An electronic signature, or e-signature, refers to data in electronic form, which is logically associated with other data in electronic form and which is used by the signatory to sign. This type of signature provides the same legal standing as a handwritten signature as long as it adheres to the requirements of the specific regulation it was created under.
Electronic signatures are a legal concept distinct from digital signatures, a cryptographic mechanism often used to implement electronic signatures. While an electronic signature can be as simple as a name entered in an electronic document, digital signatures have strict compliance to standards irrespective of the vendor and is increasingly used in business transactions to implement electronic signatures in a cryptographically protected way. Standardization agencies like NIST or ETSI provide standards for their implementation. Electronic signatures are easier to implement compared to Digital signatures(Electronic signature with more security features) and it requires only a handwritten signature to a document. In traditional electronic signatures, there is not feature to validate if the signatures have been tampered with in contrast to digital signatures which provides independent verification and tamper evidence.

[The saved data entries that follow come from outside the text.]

(** C5. A [get] or [post] call with a non-empty resource whose token
    resolution returns a usable token, for the request at the URL that
    [buildUrl] gives: on status 200 ([get]) or 200 or 201 ([post]) with a
    body that parses, the call returns [{context, data}] with the parsed
    body; on any other status, and when the client throws, it returns
    [{context, error}].  In every case the call returns: nothing is thrown. *)
Theorem get_post_results (apiKey base : option string) (context : option loc)
    (data : value) (id resource : option string)
    (searchParams : option (gmap string value)) (token : option string)
    (options : option Options) (st st0 st1 : State) (l : loc) (r : TokenResult)
    (u : string) :
  truthy resource ≠ None →
  default_context context st = (Return l, st0) →
  is_Some (heap st0 !! l) →
  getToken E apiKey (Some l) options token st0 = (Return r, st1) →
  result_token r ≠ "" →
  buildUrl E (Some (default "api" base)) id options resource = inr u →
  let params := stringify_criteria E (default ∅ searchParams) in
  let get_answer := got_get E u (get_requestOptions (result_token r) options params) in
  let post_answer :=
    got_post E u (post_requestOptions (result_token r) options params data) in
  let get_run := get E apiKey base context id resource searchParams token options st in
  let post_run :=
    post E apiKey base context data id resource searchParams token options st in
  ((∃ result, get_run.1 = Return result)
   ∧ (∀ response parsed,
        get_answer = Responds response → statusCode response = 200 →
        JSON_parse E (body response) = Some parsed →
        get_run.1 = Return (DataResult l parsed))
   ∧ (∀ response,
        get_answer = Responds response → statusCode response ≠ 200 →
        ∃ error, get_run.1 = Return (ErrorResult l error))
   ∧ (∀ error, get_answer = Fails error → get_run.1 = Return (ErrorResult l error)))
  ∧ ((∃ result, post_run.1 = Return result)
     ∧ (∀ response parsed,
          post_answer = Responds response →
          statusCode response = 200 ∨ statusCode response = 201 →
          JSON_parse E (body response) = Some parsed →
          post_run.1 = Return (DataResult l parsed))
     ∧ (∀ response,
          post_answer = Responds response →
          statusCode response ≠ 200 → statusCode response ≠ 201 →
          ∃ error, post_run.1 = Return (ErrorResult l error))
     ∧ (∀ error, post_answer = Fails error → post_run.1 = Return (ErrorResult l error))).
Proof.
  intros Hres Hd Hvalid Htok Hr Hurl params get_answer post_answer get_run post_run.
  destruct (get_resolved apiKey base context id resource searchParams token options
              st l st0 r st1 u Hres Hd Hvalid Htok Hr Hurl) as (cg & _ & Hg).
  destruct (post_resolved apiKey base context data id resource searchParams token
              options st l st0 r st1 u Hres Hd Hvalid Htok Hr Hurl) as (cp & _ & Hp).
  subst get_run post_run. rewrite Hg, Hp. simpl fst.
  fold params. fold get_answer. fold post_answer.
  split; (split; [by eexists|]); (split; [|split]).
  - intros response parsed -> Hs Hparse. simpl.
    by rewrite decide_True, Hparse.
  - intros response -> Hs. simpl. rewrite decide_False by done. by eexists.
  - by intros error ->.
  - intros response parsed -> Hs Hparse. simpl.
    by rewrite decide_True, Hparse.
  - intros response -> Hs Hs'. simpl.
    rewrite decide_False by (unfold OK, CREATED; tauto). by eexists.
  - by intros error ->.
Qed.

An electronic signature is intended to provide a secure and accurate identification method for the signatory to provide a seamless transaction. Definitions of electronic signatures vary depending on the applicable jurisdiction. A common denominator is the presence of an advanced electronic signature requiring that:
- The signatory can be uniquely identified and linked to the signature.
- The signatory must have sole control of the private key that was used to create the electronic signature.
- The signature must be capable of identifying if its accompanying data has been tampered with after the message was signed.
In the event that the accompanying data has been changed, the signature must be invalidated.
Electronic signatures may be created with increasing levels of security, with each having its own set of requirements and means of creation on various levels that prove the validity of the signature. To provide an even stronger probative value than the above described advanced electronic signature, some countries like the European Union or Switzerland introduced the qualified electronic signature. It is difficult to challenge the authorship of a statement signed with a qualified electronic signature – the statement is non-reputable. Technically, a qualified electronic signature is implemented through an advanced electronic signature that utilizes a digital certificate, which has been encrypted through a security signature-creating device and which has been authenticated by a qualified trust service provider.
Digital signatures are cryptographic implementations of electronic signatures used as a proof of authenticity, data integrity and non-repudiation of communications conducted over the Internet. When implemented in compliance to digital signature standards, digital signing should offer end-to-end privacy with the signing process being user-friendly and secure. Digital signatures are generated and verified through standardized frameworks such as the Digital Signature Algorithm (DSA).by NIST or in compliance to the XAdES, PAdES or CAdES standards, specified by the ETSI.
There are typically three algorithms involved with the digital signature process:
- Key generation – This algorithm provides a private key along with its corresponding public key.
- Signing – This algorithm produces a signature upon receiving a private key and the message that is being signed.
- Verification – This algorithm checks for the authenticity of the message by verifying it along with the signature and public key.
The process of digital signing requires that the signature generated by both the fixed message and private key can then be authenticated by its accompanied public key. Using these cryptographic algorithms, the user’s signature cannot be replicated without having access to their private key. A secure channel is not typically required. By applying asymmetric cryptography methods, the digital signature process prevents several common attacks.